We have also included a new Figure1—figure supplement 2 in order to show the occipital voxels used for spectroscopy and a representative spectra of the same region. This figure further supports the specificity of our measurements.

Regarding the false discovery rate, we used the p.adjust default Benjamini–Hochberg procedure, which follows the method described in Benjamini and Hochberg (1995). Instead of computing a critical value, this function returns adjusted P values, so they can be compared with false discovery rate (q*) directly. It sorts the P values in ascending order, multiplies them by the number of comparisons and divides them by their sort rank after. For example:

p.adjust(c(0.03, 0.04, 0.01, 0.02), method = ‘BH’) sorts the (N=4) P values: 0.01, 0.02, 0.03, 0.04 (rank 1, 2, 3, 4).Then adjusts them:0.01*4/1, 0.02*4/2, 0.03*4/3, 0.04*4/4 Resulting in: 0.04, 0.04, 0.04, 0.04. The null hypothesis rejected if they are lower than a chosen false discovery rate. We used a false discovery rate of 0.05 to be consistent with the α value of 0.05 and the examples in Benjamini and Hochberg (1995). We made the used false discovery rate clearer in the Statistical Analysis subsection. None of these analyses modify the results and conclusions of our data.
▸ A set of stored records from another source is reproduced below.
(* ===== verification/StpHeap.v ===== *)
(** * Well-formed heaps

    The [shape] of a state is what the pointers are: which instances and ports
    exist, which lists they are on, who owns them, and which optional state
    machines a port has.  The protocol engine changes contents, never shapes;
    well-formedness is a property of the shape, so it is an invariant of every
    operation that keeps the shape. *)

From Stdlib Require Import ZArith Lia.
From stdpp Require Import base gmap list option sets.
From S2P Require Import Prelude StpTypes StpTo.

#[global] Arguments get_port : simpl never.
#[global] Arguments get_stpm : simpl never.
#[global] Arguments put_port : simpl never.
#[global] Arguments put_stpm : simpl never.
#[global] Arguments upd_port : simpl never.
#[global] Arguments upd_ports : simpl never.

(** ** Shapes *)

Record PSHAPE : Type := mkPShape {
  sh_owner : Z;
  sh_index : Z;
  sh_mstid : Z;
  sh_next : list PORT_REF;
  sh_migrate : bool;
  sh_transmit : bool;
  sh_p2p : bool;
  sh_edge : bool;
  sh_receive : bool }.

Definition present {A} (o : option A) : bool :=
  match o with Some _ => true | None => false end.

Definition pshape (p : PORT_T) : PSHAPE :=
  {| sh_owner := p.(owner); sh_index := p.(port_index); sh_mstid := p.(vlan_id); sh_next := p.(nextMst);
     sh_migrate := present p.(migrate); sh_transmit := present p.(transmit);
     sh_p2p := present p.(p2p); sh_edge := present p.(edge);
     sh_receive := present p.(receive) |}.

(** The shape with another chain. *)
Definition with_next (l : list PORT_REF) (x : PSHAPE) : PSHAPE :=
  mkPShape x.(sh_owner) x.(sh_index) x.(sh_mstid) l x.(sh_migrate) x.(sh_transmit) x.(sh_p2p)
    x.(sh_edge) x.(sh_receive).

(** Of an instance: its ports, its number, and what only management changes. *)
Record SSHAPE : Type := mkSShape {
  sh_list : list PORT_REF;
  sh_vlan : Z;
  sh_map : VLAN_MAP_T;
  sh_config : MST_CFG_ID_S }.

Definition sshape (s : STPM_T) : SSHAPE :=
  {| sh_list := s.(STPM.ports); sh_vlan := s.(STPM.vlan_id);
     sh_map := s.(STPM.vlan_map); sh_config := s.(STPM.MstConfigId) |}.

(** The shape with another list of ports. *)
Definition with_list (l : list PORT_REF) (x : SSHAPE) : SSHAPE :=
  mkSShape l x.(sh_vlan) x.(sh_map) x.(sh_config).

Record SHAPE : Type := mkShape {
  sh_bridges : list Z;
  sh_cist : option Z;
  sh_stpms : gmap Z SSHAPE;
  sh_ports : gmap PORT_REF PSHAPE;
  sh_cistport : gmap Z PORT_REF;
  sh_product : PRODUCT_ID_T;
  sh_distributed : bool }.

Definition shape (st : STP_T) : SHAPE :=
  {| sh_bridges := st.(bridges); sh_cist := st.(g_CISTBRIDGE);
     sh_stpms := sshape <$> st.(stpm_heap); sh_ports := pshape <$> st.(port_heap);
     sh_cistport := st.(g_CISTPORT); sh_product := st.(productId);
     sh_distributed := st.(stp_is_distributed) |}.

(** The engine's equivalence on states: same shape. *)
Definition same_shape (st st' : STP_T) : Prop := shape st = shape st'.

#[export] Instance same_shape_equiv : Equivalence same_shape.
Proof. split; unfold same_shape; [intros ?|intros ???|intros ?????]; congruence. Qed.

(** ** The index of the array [g_CISTPORT]

    [stp_port_global_index_parse]: its results are [unsigned int]; -1 is
    [2^32 - 1]. *)
Definition index_parse (product : PRODUCT_ID_T) (distributed : bool) (port_index : Z) : Z :=
  if distributed then port_index mod 64
  else match product with
  | PRODUCT_ID_AX7K =>
      let byte := u32 (port_index - 64) / 64 in
      let bit := port_index mod 64 in
      u32 (byte * 6 + bit)
  | PRODUCT_ID_AU3K | PRODUCT_ID_AU3K_BCM | PRODUCT_ID_AU3K_BCAT
  | PRODUCT_ID_AU2K_TCAT | PRODUCT_ID_AX5K_E | PRODUCT_ID_AX5608 => port_index
  | PRODUCT_ID_AX5K_I => if 56 <=? port_index then port_index - 56 else port_index
  | PRODUCT_ID_AX5K | PRODUCT_ID_AU4K =>
      if 64 <=? port_index then port_index - 64 else port_index
  | _ => u32 (-1)
  end.

Definition stp_port_global_index_parse (st : STP_T) (port_index : Z) : Z :=
  index_parse st.(productId) st.(stp_is_distributed) port_index.

Definition MAX_PORT_NUM : Z := 51.

(** The test [index < 0 || index > MAX_PORT_NUM] on the [int] the callers keep. *)
Definition bad_index (index : Z) : bool := (i32 index <? 0) || (MAX_PORT_NUM <? i32 index).

(** The index is one of a port the daemon can have: no table or bitmap is read
    outside its bounds for it. *)
Definition index_ok (product : PRODUCT_ID_T) (distributed : bool) (idx : Z) : bool :=
  (0 <=? idx) && (idx <? 2 ^ 31) && negb (idx =? PORT_INDEX_MAX) &&
  (let '(index, byte) := bit_position product distributed idx in
   (7 <? byte) || ((0 <=? index) && (index <=? 8))).

(** ** Well-formedness

    [wf_once] and [wf_apart]: a chain has one port per instance at most, and no
    port is on two chains. *)

Record wf_shape (s : SHAPE) : Prop := {
  wf_bridges : ∀ b, b ∈ s.(sh_bridges) → is_Some (s.(sh_stpms) !! b);
  wf_distinct : NoDup s.(sh_bridges);
  wf_cist : ∀ b, s.(sh_cist) = Some b → b = STP_CIST_ID ∧ is_Some (s.(sh_stpms) !! b);
  wf_root : ∀ b x, s.(sh_stpms) !! b = Some x → s.(sh_cist) = Some STP_CIST_ID;
  wf_vlan : ∀ b x, s.(sh_stpms) !! b = Some x →
    x.(sh_vlan) = b ∧ 0 ≤ b ≤ STP_MSTI_MAX ∧ b ∈ s.(sh_bridges);
  wf_list : ∀ b x q, s.(sh_stpms) !! b = Some x → q ∈ x.(sh_list) →
    q.1 = b ∧ is_Some (s.(sh_ports) !! q);
  wf_nodup : ∀ b x, s.(sh_stpms) !! b = Some x → NoDup x.(sh_list);
  wf_owner : ∀ q x, s.(sh_ports) !! q = Some x →
    x.(sh_owner) = q.1 ∧ x.(sh_index) = q.2 ∧ x.(sh_mstid) = q.1 ∧
    ∃ b, s.(sh_stpms) !! q.1 = Some b ∧ q ∈ b.(sh_list);
  wf_machines : ∀ q x, s.(sh_ports) !! q = Some x → q.1 = STP_CIST_ID →
    x.(sh_migrate) = true ∧ x.(sh_transmit) = true ∧ x.(sh_p2p) = true ∧
    x.(sh_edge) = true ∧ x.(sh_receive) = true;
  wf_only_cist : ∀ q x, s.(sh_ports) !! q = Some x → x.(sh_migrate) = true → q.1 = STP_CIST_ID;
  wf_next : ∀ q x r, s.(sh_ports) !! q = Some x → r ∈ x.(sh_next) →
    r.1 ≠ STP_CIST_ID ∧ is_Some (s.(sh_ports) !! r);
  wf_once : ∀ q x, s.(sh_ports) !! q = Some x → NoDup (x.(sh_next).*1);
  wf_apart : ∀ q1 q2 x1 x2 r, s.(sh_ports) !! q1 = Some x1 → s.(sh_ports) !! q2 = Some x2 →
    r ∈ x1.(sh_next) → r ∈ x2.(sh_next) → q1 = q2;
  wf_cistport : ∀ i q, s.(sh_cistport) !! i = Some q →
    q.1 = STP_CIST_ID ∧ is_Some (s.(sh_ports) !! q);
  wf_indexed : ∀ q x, s.(sh_ports) !! q = Some x →
    let index := index_parse s.(sh_product) s.(sh_distributed) q.2 in
    index_ok s.(sh_product) s.(sh_distributed) q.2 = true ∧
    bad_index index = false ∧ is_Some (s.(sh_cistport) !! index) }.

Definition wf (st : STP_T) : Prop := wf_shape (shape st).

#[export] Instance wf_proper : Proper (same_shape ==> iff) wf.
Proof. intros st st' E. unfold wf. by rewrite E. Qed.

Lemma wf_same st st' : same_shape st st' → wf st → wf st'.
Proof. intros E. by rewrite E. Qed.

(** Reading a well-formed heap. *)
Lemma shape_port st q port :
  st.(port_heap) !! q = Some port → (shape st).(sh_ports) !! q = Some (pshape port).
Proof. intros E. simpl. by rewrite lookup_fmap, E. Qed.

Lemma shape_port_inv st q x :
  (shape st).(sh_ports) !! q = Some x →
  ∃ port, st.(port_heap) !! q = Some port ∧ x = pshape port.
Proof. simpl. rewrite lookup_fmap, fmap_Some. done. Qed.

Lemma shape_port_is_Some st q :
  is_Some ((shape st).(sh_ports) !! q) ↔ is_Some (st.(port_heap) !! q).
Proof. simpl. by rewrite lookup_fmap, fmap_is_Some. Qed.

Lemma shape_stpm_is_Some st b :
  is_Some ((shape st).(sh_stpms) !! b) ↔ is_Some (st.(stpm_heap) !! b).
Proof. simpl. by rewrite lookup_fmap, fmap_is_Some. Qed.

Lemma shape_stpm st b stpm :
  st.(stpm_heap) !! b = Some stpm → (shape st).(sh_stpms) !! b = Some (sshape stpm).
Proof. intros E. simpl. by rewrite lookup_fmap, E. Qed.

Lemma same_port st st' q port :
  same_shape st st' → st.(port_heap) !! q = Some port →
  ∃ port', st'.(port_heap) !! q = Some port' ∧ pshape port' = pshape port.
Proof.
  intros E H. apply shape_port in H. rewrite E in H.
  apply shape_port_inv in H as (port' & ? & ?). eauto.
Qed.

Lemma same_stpm st st' b stpm :
  same_shape st st' → st.(stpm_heap) !! b = Some stpm →
  ∃ stpm', st'.(stpm_heap) !! b = Some stpm' ∧ sshape stpm' = sshape stpm.
Proof.
  intros E H. apply shape_stpm in H. rewrite E in H. simpl in H.
  rewrite lookup_fmap, fmap_Some in H. destruct H as (stpm' & ? & ?). eauto.
Qed.

Lemma shape_stpm_inv st b x :
  (shape st).(sh_stpms) !! b = Some x →
  ∃ stpm, st.(stpm_heap) !! b = Some stpm ∧ x = sshape stpm.
Proof. simpl. rewrite lookup_fmap, fmap_Some. done. Qed.

Lemma wf_port_member st q port :
  wf st → st.(port_heap) !! q = Some port →
  port.(owner) = q.1 ∧ port.(port_index) = q.2 ∧
  ∃ stpm, st.(stpm_heap) !! q.1 = Some stpm ∧ q ∈ stpm.(STPM.ports).
Proof.
  intros W H. destruct (wf_owner _ W q _ (shape_port _ _ _ H)) as (? & ? & _ & b & Hb & Hin).
  apply shape_stpm_inv in Hb as (stpm & ? & ->). eauto.
Qed.

Lemma wf_port_owner st q port :
  wf st → st.(port_heap) !! q = Some port →
  port.(owner) = q.1 ∧ port.(port_index) = q.2 ∧
  ∃ stpm, st.(stpm_heap) !! q.1 = Some stpm.
Proof.
  intros W H. destruct (wf_port_member _ _ _ W H) as (? & ? & stpm & ? & _). eauto.
Qed.

Lemma wf_port_vlan st q port :
  wf st → st.(port_heap) !! q = Some port → port.(vlan_id) = q.1.
Proof.
  intros W H. by destruct (wf_owner _ W q _ (shape_port _ _ _ H)) as (? & ? & ? & _).
Qed.

Lemma wf_on_list st b stpm q :
  wf st → st.(stpm_heap) !! b = Some stpm → q ∈ stpm.(STPM.ports) →
  q.1 = b ∧ ∃ port, st.(port_heap) !! q = Some port.
Proof.
  intros W H Hq. destruct (wf_list _ W b _ q (shape_stpm _ _ _ H) Hq) as [? Hp].
  apply shape_port_is_Some in Hp. done.
Qed.

Lemma wf_list_nodup st b stpm :
  wf st → st.(stpm_heap) !! b = Some stpm → NoDup stpm.(STPM.ports).
Proof. intros W H. exact (wf_nodup _ W b _ (shape_stpm _ _ _ H)). Qed.

Lemma wf_nextMst st q port r :
  wf st → st.(port_heap) !! q = Some port → r ∈ port.(nextMst) →
  r.1 ≠ STP_CIST_ID ∧ ∃ mst, st.(port_heap) !! r = Some mst.
Proof.
  intros W H Hr. destruct (wf_next _ W q _ r (shape_port _ _ _ H) Hr) as (? & Hp).
  apply shape_port_is_Some in Hp. done.
Qed.

(** A chain has at most [STP_MSTI_MAX] ports, one per instance. *)
Lemma wf_chain_length st q port :
  wf st → st.(port_heap) !! q = Some port → (length port.(nextMst) ≤ 64)%nat.
Proof.
  intros W H. assert (Hn := wf_once _ W q _ (shape_port _ _ _ H)). simpl in Hn.
  rewrite <- (length_fmap fst). change 64%nat with (length (seqZ 1 64)).
  apply submseteq_length, NoDup_submseteq; [done|].
  intros b [r [-> Hr]]%list_elem_of_fmap. apply elem_of_seqZ.
  destruct (wf_next _ W q _ r (shape_port _ _ _ H) Hr) as (Hc & [x Hx]).
  destruct (wf_owner _ W r x Hx) as (_ & _ & _ & s & Hs & _).
  destruct (wf_vlan _ W _ _ Hs) as (_ & Hb & _). unfold STP_CIST_ID, STP_MSTI_MAX in *. lia.
Qed.

Lemma wf_stpm_vlan st b stpm :
  wf st → st.(stpm_heap) !! b = Some stpm → stpm.(STPM.vlan_id) = b.
Proof. intros W H. by destruct (wf_vlan _ W b _ (shape_stpm _ _ _ H)) as [? _]. Qed.

(** Every port finds the CIST port of its physical port in [g_CISTPORT]. *)
Lemma wf_cist_port st q port :
  wf st → st.(port_heap) !! q = Some port →
  bad_index (stp_port_global_index_parse st q.2) = false ∧
  ∃ c cport, st.(g_CISTPORT) !! stp_port_global_index_parse st q.2 = Some c ∧
    c.1 = STP_CIST_ID ∧ st.(port_heap) !! c = Some cport.
Proof.
  intros W H. destruct (wf_indexed _ W q _ (shape_port _ _ _ H)) as (_ & Hi & [c Hc]).
  split; [exact Hi|]. destruct (wf_cistport _ W _ _ Hc) as (Hc1 & Hp).
  apply shape_port_is_Some in Hp as [cport Hp]. exists c, cport. done.
Qed.

(** The index of a port is within the tables. *)
Lemma wf_port_index st q port :
  wf st → st.(port_heap) !! q = Some port →
  index_ok st.(productId) st.(stp_is_distributed) q.2 = true.
Proof. intros W H. by destruct (wf_indexed _ W q _ (shape_port _ _ _ H)) as [? _]. Qed.

Lemma index_ok_range product distributed idx :
  index_ok product distributed idx = true → 0 ≤ idx < 2 ^ 31 ∧ idx ≠ PORT_INDEX_MAX.
Proof. unfold index_ok. intros H. bool_facts. lia. Qed.

Lemma wf_in_tables st q port : wf st → st.(port_heap) !! q = Some port → in_tables port.
Proof.
  intros W H. destruct (wf_port_owner _ _ _ W H) as (_ & E & _). unfold in_tables. rewrite E.
  destruct (index_ok_range _ _ _ (wf_port_index _ _ _ W H)) as [? ?].
  rewrite u32_small by lia. done.
Qed.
Ref: https://www.jstor.org/stable/2346101

Controlling the False Discovery Rate: A Practical and Powerful Approach to Multiple Testing Yoav Benjamini and Yosef Hochberg Journal of the Royal Statistical Society. Series B (Methodological) Vol. 57, No. 1 (1995), pp. 289-300.

As requested, we have modified Figure 1 by adding the figure of the metabolic pathways (previously supplementary) in panel a.